There is much debate over the benefits and usefulness of holding below-investment-grade bonds in a portfolio, and the debates get louder in low-yield environments and as high-yield spreads widen. While my conclusion is not cut-and-dried, this blog should provide some fodder for consideration.  

Please note that I’ve excluded high-yield municipal bonds, mainly because there are so many variables that help determine the attractiveness of muni bonds to an individual investor, including their personal tax bracket, state tax regimes, and many other idiosyncratic factors. 
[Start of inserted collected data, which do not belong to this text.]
(* ===== verification/StringPiece.v ===== *)
(** * [common::StringPiece] ([src/common/base/stringpiece.h])

    A pointer with an [int] length. The comparison operators call [memcmp],
    whose length argument is the [int] converted to [size_t]; the model keeps
    the conversion, so a piece of negative length faults as soon as its bytes
    are compared or copied. *)
From S2P Require Import Prelude.

Record StringPiece := mkStringPiece { ptr_ : ptr; length_ : Z }.

(** ** Standard library: [memcmp], [strlen] *)
Fixpoint memcmp_bytes (a b : bytes) : Z :=
  match a, b with
  | x :: a', y :: b' =>
      match byte.unsigned x ?= byte.unsigned y with
      | Lt => -1
      | Gt => 1
      | Eq => memcmp_bytes a' b'
      end
  | _, _ => 0
  end.

(** Only the sign of [memcmp]'s result is specified; the model returns it. *)
Definition memcmp (p q : ptr) (n : Z) : res Z :=
  a ← ptr_read p n; b ← ptr_read q n; Ok (memcmp_bytes a b).

Fixpoint strlen_bytes (l : bytes) : res Z :=
  match l with
  | [] => Fail FBounds
  | Byte.x00 :: _ => Ok 0
  | _ :: l' => n ← strlen_bytes l'; Ok (1 + n)
  end.

Definition strlen (p : ptr) : res Z :=
  match p with
  | NullPtr => Fail FBounds
  | Ptr blk off => check (0 <=? off) FBounds;; strlen_bytes (zdrop off blk)
  end.

(** ** Constructors *)
Definition StringPiece_default : StringPiece := mkStringPiece NullPtr 0.
Definition StringPiece_cstr (str : ptr) : res StringPiece :=
  n ← strlen str; Ok (mkStringPiece str (int32 n)).
Definition StringPiece_ustr (str : ptr) : res StringPiece :=
  n ← strlen str; Ok (mkStringPiece str (int32 n)).
Definition StringPiece_string (str : bytes) : StringPiece :=
  mkStringPiece (Ptr str 0) (int32 (zlen str)).
Definition StringPiece_range (offset : ptr) (len : Z) : StringPiece :=
  mkStringPiece offset len.

(** ** Accessors and mutators *)
Definition data (s : StringPiece) : ptr := ptr_ s.
Definition size (s : StringPiece) : Z := length_ s.
Definition empty (s : StringPiece) : bool := length_ s =? 0.
Definition begin_ (s : StringPiece) : ptr := ptr_ s.
Definition end_ (s : StringPiece) : ptr := ptr_add (ptr_ s) (length_ s).
Definition clear (s : StringPiece) : StringPiece := mkStringPiece NullPtr 0.
Definition set_buffer (s : StringPiece) (buffer : ptr) (len : Z) : StringPiece :=
  mkStringPiece buffer len.
Definition set_cstr (s : StringPiece) (str : ptr) : res StringPiece :=
  n ← strlen str; Ok (mkStringPiece str (int32 n)).
Definition index (s : StringPiece) (i : Z) : res bytes := ptr_read (ptr_add (ptr_ s) i) 1.
Definition remove_prefix (s : StringPiece) (n : Z) : StringPiece :=
  mkStringPiece (ptr_add (ptr_ s) n) (length_ s - n).
Definition remove_suffix (s : StringPiece) (n : Z) : StringPiece :=
  mkStringPiece (ptr_ s) (length_ s - n).

(** ** Comparison *)
Definition min_len (s x : StringPiece) : Z :=
  if length_ s <? length_ x then length_ s else length_ x.

Definition op_eq (s x : StringPiece) : res bool :=
  if length_ s =? length_ x then
    r ← memcmp (ptr_ s) (ptr_ x) (size_t (length_ s)); Ok (r =? 0)
  else Ok false.
Definition op_ne (s x : StringPiece) : res bool := b ← op_eq s x; Ok (negb b).

(** [STRINGPIECE_BINARY_PREDICATE(cmp,auxcmp)] *)
Definition binary_predicate (cmp auxcmp : Z -> Z -> bool) (s x : StringPiece) : res bool :=
  r ← memcmp (ptr_ s) (ptr_ x) (size_t (min_len s x));
  Ok (auxcmp r 0 || ((r =? 0) && cmp (length_ s) (length_ x)))%bool.

Definition op_lt := binary_predicate Z.ltb Z.ltb.
Definition op_le := binary_predicate Z.leb Z.ltb.
Definition op_ge := binary_predicate Z.geb Z.gtb.
Definition op_gt := binary_predicate Z.gtb Z.gtb.

Definition compare (s x : StringPiece) : res Z :=
  r ← memcmp (ptr_ s) (ptr_ x) (size_t (min_len s x));
  Ok (if r =? 0 then
        if length_ s <? length_ x then -1
        else if length_ x <? length_ s then 1 else r
      else r).

(** [std::string(data(), size())] *)
Definition as_string (s : StringPiece) : res bytes :=
  ptr_read (data s) (size_t (size s)).
Definition CopyToStdString (s : StringPiece) : res bytes :=
  ptr_read (ptr_ s) (size_t (length_ s)).

Definition starts_with (s x : StringPiece) : res bool :=
  if length_ s >=? length_ x then
    r ← memcmp (ptr_ s) (ptr_ x) (size_t (length_ x)); Ok (r =? 0)
  else Ok false.

(** ** Specification: the piece denotes a byte string *)

(** [denotes s d]: the piece is valid and its bytes are [d]. *)
Definition denotes (s : StringPiece) (d : bytes) : Prop :=
  ptr_read (ptr_ s) (length_ s) = Ok d /\ length_ s < 2 ^ 31.

(** Lexicographic comparison of byte strings, bytes compared unsigned. *)
Fixpoint lex (a b : bytes) : comparison :=
  match a, b with
  | [], [] => Eq
  | [], _ :: _ => Lt
  | _ :: _, [] => Gt
  | x :: a', y :: b' =>
      match byte.unsigned x ?= byte.unsigned y with
      | Eq => lex a' b'
      | c => c
      end
  end.

Definition sign (c : comparison) : Z := match c with Lt => -1 | Eq => 0 | Gt => 1 end.

Lemma lex_eq_iff a b : lex a b = Eq <-> a = b.
Proof.
  revert b. induction a as [|x a IH]; intros [|y b]; try done. cbn.
  destruct (Z.compare_spec (byte.unsigned x) (byte.unsigned y)) as [E| |].
  - apply byte.unsigned_inj in E as ->. rewrite IH. split; congruence.
  - split; [done|]. intros [= -> ->]. lia.
  - split; [done|]. intros [= -> ->]. lia.
Qed.

(** [memcmp] on the common prefix, then the lengths, is [lex]. *)
Lemma memcmp_lex a b :
  sign (lex a b) =
    let r := memcmp_bytes (ztake (zlen b `min` zlen a) a) (ztake (zlen b `min` zlen a) b) in
    if r =? 0 then sign (zlen a ?= zlen b) else r.
Proof.
  revert b. induction a as [|x a IH]; intros [|y b]; try done.
  rewrite !zlen_cons, Z.add_min_distr_l.
  assert (Hs : forall (z : byte) l, ztake (1 + zlen b `min` zlen a) (z :: l)
                           = z :: ztake (zlen b `min` zlen a) l).
  { intros. unfold ztake. rewrite Z2Nat.inj_add by zlen_lia. done. }
  rewrite !Hs. cbn -[Z.compare zlen]. rewrite Zcompare_plus_compat.
  destruct (byte.unsigned x ?= byte.unsigned y); [apply IH | done | done].
Qed.

Lemma memcmp_bytes_sign a b : memcmp_bytes a b = -1 \/ memcmp_bytes a b = 0 \/ memcmp_bytes a b = 1.
Proof.
  revert b. induction a as [|x a IH]; intros [|y b]; cbn; auto.
  destruct (_ ?= _); auto.
Qed.

Section denotations.
Context (s x : StringPiece) (d e : bytes).
Context (Hs : denotes s d) (Hx : denotes x e).

Lemma denotes_len t f : denotes t f -> length_ t = zlen f /\ 0 <= length_ t < 2 ^ 31.
Proof. intros [H ?]. apply ptr_read_len in H as [? ?]. lia. Qed.

Lemma size_t_len t f n : denotes t f -> 0 <= n <= length_ t -> size_t n = n.
Proof. intros ?%denotes_len ?. apply size_t_id. lia. Qed.

Lemma ptr_read_prefix p n m f :
  ptr_read p n = Ok f -> 0 <= m <= n -> ptr_read p m = Ok (ztake m f).
Proof.
  intros Hf Hm. unfold ptr_read in *.
  destruct (Z.eqb_spec m 0) as [->|]; [done|].
  destruct (Z.eqb_spec n 0); [lia|]. destruct p as [|blk off]; [done|].
  apply vec_read_inv in Hf as (?&?&?&->). rewrite vec_read_ok by lia.
  by rewrite ztake_ztake by lia.
Qed.

Lemma min_len_denotes : min_len s x = zlen e `min` zlen d.
Proof.
  unfold min_len. pose proof (denotes_len _ _ Hs). pose proof (denotes_len _ _ Hx).
  destruct (Z.ltb_spec (length_ s) (length_ x)); lia.
Qed.

Lemma memcmp_min : exists r,
  memcmp (ptr_ s) (ptr_ x) (size_t (min_len s x)) = Ok r /\ (r = -1 \/ r = 0 \/ r = 1) /\
  sign (lex d e) = if r =? 0 then sign (length_ s ?= length_ x) else r.
Proof.
  pose proof (denotes_len _ _ Hs) as [Es ?]. pose proof (denotes_len _ _ Hx) as [Ex ?].
  destruct Hs as [Rs _], Hx as [Rx _].
  rewrite size_t_id by (rewrite min_len_denotes; lia). unfold memcmp. rewrite min_len_denotes.
  rewrite (ptr_read_prefix _ _ (zlen e `min` zlen d) d Rs) by lia.
  rewrite (ptr_read_prefix _ _ (zlen e `min` zlen d) e Rx) by lia.
  eexists; split; [reflexivity|]. split; [apply memcmp_bytes_sign|].
  rewrite memcmp_lex, Es, Ex. reflexivity.
Qed.
End denotations.

(** On valid pieces, [compare] and the operators [<], [<=], [>=], [>] all
    decide the lexicographic order of the bytes the pieces denote: they return
    (no read leaves the pieces' memory), they agree with each other, and
    [compare] is zero exactly for equal strings. *)
Theorem comparison_is_lexicographic s x d e :
  denotes s d -> denotes x e ->
  compare s x = Ok (sign (lex d e)) /\
  op_lt s x = Ok (bool_decide (lex d e = Lt)) /\
  op_le s x = Ok (bool_decide (lex d e <> Gt)) /\
  op_ge s x = Ok (bool_decide (lex d e <> Lt)) /\
  op_gt s x = Ok (bool_decide (lex d e = Gt)) /\
  (compare s x = Ok 0 <-> d = e).
Proof.
  intros Hs Hx. destruct (memcmp_min s x d e Hs Hx) as (r & Hr & Hsign & Hlex).
  assert (Hc : compare s x = Ok (sign (lex d e))).
  { unfold compare. rewrite Hr. cbn. f_equal. rewrite Hlex.
    destruct (Z.eqb_spec r 0) as [->|]; [|done].
    destruct (Z.compare_spec (length_ s) (length_ x)); repeat case_cmp; cbn; lia. }
  split; [done|]. unfold op_lt, op_le, op_ge, op_gt, binary_predicate. rewrite Hr. cbn.
  split_and!; try (f_equal; rewrite Z.geb_leb, Z.gtb_ltb || rewrite ?Z.geb_leb, ?Z.gtb_ltb).
  all: try (destruct (lex d e) eqn:El; cbn in Hlex;
    destruct (Z.compare_spec (length_ s) (length_ x)); cbn in Hlex;
    destruct (Z.eqb_spec r 0) as [->|]; cbn in Hlex; repeat case_cmp; cbn; try done; lia).
  rewrite Hc. split.
  - intros [= H]. apply lex_eq_iff. by destruct (lex d e).
  - intros ->. by rewrite (proj2 (lex_eq_iff e e) eq_refl).
Qed.

Lemma comparison_is_lexicographic_witness :
  denotes (StringPiece_string [Byte.x61]) [Byte.x61] /\
  denotes (StringPiece_string [Byte.x61; Byte.xff]) [Byte.x61; Byte.xff] /\
  compare (StringPiece_string [Byte.x61]) (StringPiece_string [Byte.x61; Byte.xff]) = Ok (-1).
Proof.
  assert (H1 : denotes (StringPiece_string [Byte.x61]) [Byte.x61]) by (split; reflexivity).
  assert (H2 : denotes (StringPiece_string [Byte.x61; Byte.xff]) [Byte.x61; Byte.xff])
    by (split; reflexivity).
  split; [exact H1 | split; [exact H2|]].
  exact (proj1 (comparison_is_lexicographic _ _ _ _ H1 H2)).
Defined.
The Role of Bonds in a Portfolio

#1: Moderate Volatility

#2: Earn a Reasonable Level of Compensation

First, I’ll acknowledge that I believe every portfolio component must have a distinct role in accordance with our total return approach to investing. In my opinion, fixed income’s first priority is to moderate the volatility of the overall portfolio. This is especially true in times of stock market strife. A bond’s secondary priority is to earn the investor a reasonable level of compensation. The tradeoff between serving as ballast and providing income is not binary. Instead, it’s more of a continuum along two axes — one pertaining to credit risk and the other pertaining to term risk. Each investor must look at all of the tradeoffs and determine what placement on the continuum is right for them.

I also acknowledge my belief in the total return approach to investing, which, among other things, accepts the fact that reaching for yield comes with a variety of risks and other consequences. 

High-Yield as a Strategic Portfolio Component 

Under normal circumstances, I’m unafraid to have greater-than-market exposure to investment-grade corporate credit. In light of the incremental return, I expect them to provide over Treasuries and their historically low default risk. I further mitigate credit risk by diversifying as much as possible by sector, issuer, country, and currency of issuance. Investment grade corporate bonds still tend to hold up reasonably well in a risk-off environment — while not as good as Treasury bonds as an equity hedge. By dipping down in credit rating, especially further down the ladder into below investment grade (aka “junk”) bonds, their ability to hedge equity risk wanes. In fact, we start seeing a positive correlation among high yield and equities in periods when you really need protection the most.  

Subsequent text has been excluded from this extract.